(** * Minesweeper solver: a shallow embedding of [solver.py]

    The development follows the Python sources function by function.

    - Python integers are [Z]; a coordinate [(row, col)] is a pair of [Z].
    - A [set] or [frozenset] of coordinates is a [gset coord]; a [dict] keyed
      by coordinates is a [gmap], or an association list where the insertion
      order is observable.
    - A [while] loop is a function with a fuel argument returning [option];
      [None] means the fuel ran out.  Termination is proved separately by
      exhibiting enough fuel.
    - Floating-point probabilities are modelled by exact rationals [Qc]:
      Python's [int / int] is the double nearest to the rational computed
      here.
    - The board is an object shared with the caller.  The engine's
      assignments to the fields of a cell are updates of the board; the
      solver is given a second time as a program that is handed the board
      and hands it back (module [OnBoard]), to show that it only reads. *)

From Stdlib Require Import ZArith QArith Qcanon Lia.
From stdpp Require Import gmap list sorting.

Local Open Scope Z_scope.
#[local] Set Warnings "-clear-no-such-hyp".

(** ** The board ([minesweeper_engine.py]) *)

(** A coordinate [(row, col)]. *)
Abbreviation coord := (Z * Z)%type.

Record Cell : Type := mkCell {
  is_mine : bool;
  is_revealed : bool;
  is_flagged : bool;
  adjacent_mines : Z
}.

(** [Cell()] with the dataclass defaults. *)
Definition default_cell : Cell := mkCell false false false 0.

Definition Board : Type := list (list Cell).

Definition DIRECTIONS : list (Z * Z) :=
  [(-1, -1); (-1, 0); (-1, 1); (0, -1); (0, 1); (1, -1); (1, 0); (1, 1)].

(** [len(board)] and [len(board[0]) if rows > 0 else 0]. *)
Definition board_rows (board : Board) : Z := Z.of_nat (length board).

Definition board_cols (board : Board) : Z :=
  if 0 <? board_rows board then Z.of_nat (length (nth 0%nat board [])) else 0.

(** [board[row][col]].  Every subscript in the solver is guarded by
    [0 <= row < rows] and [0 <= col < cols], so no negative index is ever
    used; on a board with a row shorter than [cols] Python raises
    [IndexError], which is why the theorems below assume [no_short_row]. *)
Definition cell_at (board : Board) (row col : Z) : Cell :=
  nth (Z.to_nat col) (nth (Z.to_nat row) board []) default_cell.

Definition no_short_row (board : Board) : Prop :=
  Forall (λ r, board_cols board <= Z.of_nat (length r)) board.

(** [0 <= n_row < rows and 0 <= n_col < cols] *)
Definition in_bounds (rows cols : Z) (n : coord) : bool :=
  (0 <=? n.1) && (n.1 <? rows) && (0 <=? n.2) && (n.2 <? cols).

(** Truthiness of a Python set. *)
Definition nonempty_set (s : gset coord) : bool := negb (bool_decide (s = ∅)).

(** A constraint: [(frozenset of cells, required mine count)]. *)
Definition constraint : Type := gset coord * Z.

•••••

Prompt: Only the lines from the one containing "Abbreviation coord := (Z * Z)%type." through the one containing "[0 <= row < rows]" are to be retyped, both boundary lines included, with no other material.

Task answer:
Abbreviation coord := (Z * Z)%type.

Record Cell : Type := mkCell {
  is_mine : bool;
  is_revealed : bool;
  is_flagged : bool;
  adjacent_mines : Z
}.

(** [Cell()] with the dataclass defaults. *)
Definition default_cell : Cell := mkCell false false false 0.

Definition Board : Type := list (list Cell).

Definition DIRECTIONS : list (Z * Z) :=
  [(-1, -1); (-1, 0); (-1, 1); (0, -1); (0, 1); (1, -1); (1, 0); (1, 1)].

(** [len(board)] and [len(board[0]) if rows > 0 else 0]. *)
Definition board_rows (board : Board) : Z := Z.of_nat (length board).

Definition board_cols (board : Board) : Z :=
  if 0 <? board_rows board then Z.of_nat (length (nth 0%nat board [])) else 0.

(** [board[row][col]].  Every subscript in the solver is guarded by
    [0 <= row < rows] and [0 <= col < cols], so no negative index is ever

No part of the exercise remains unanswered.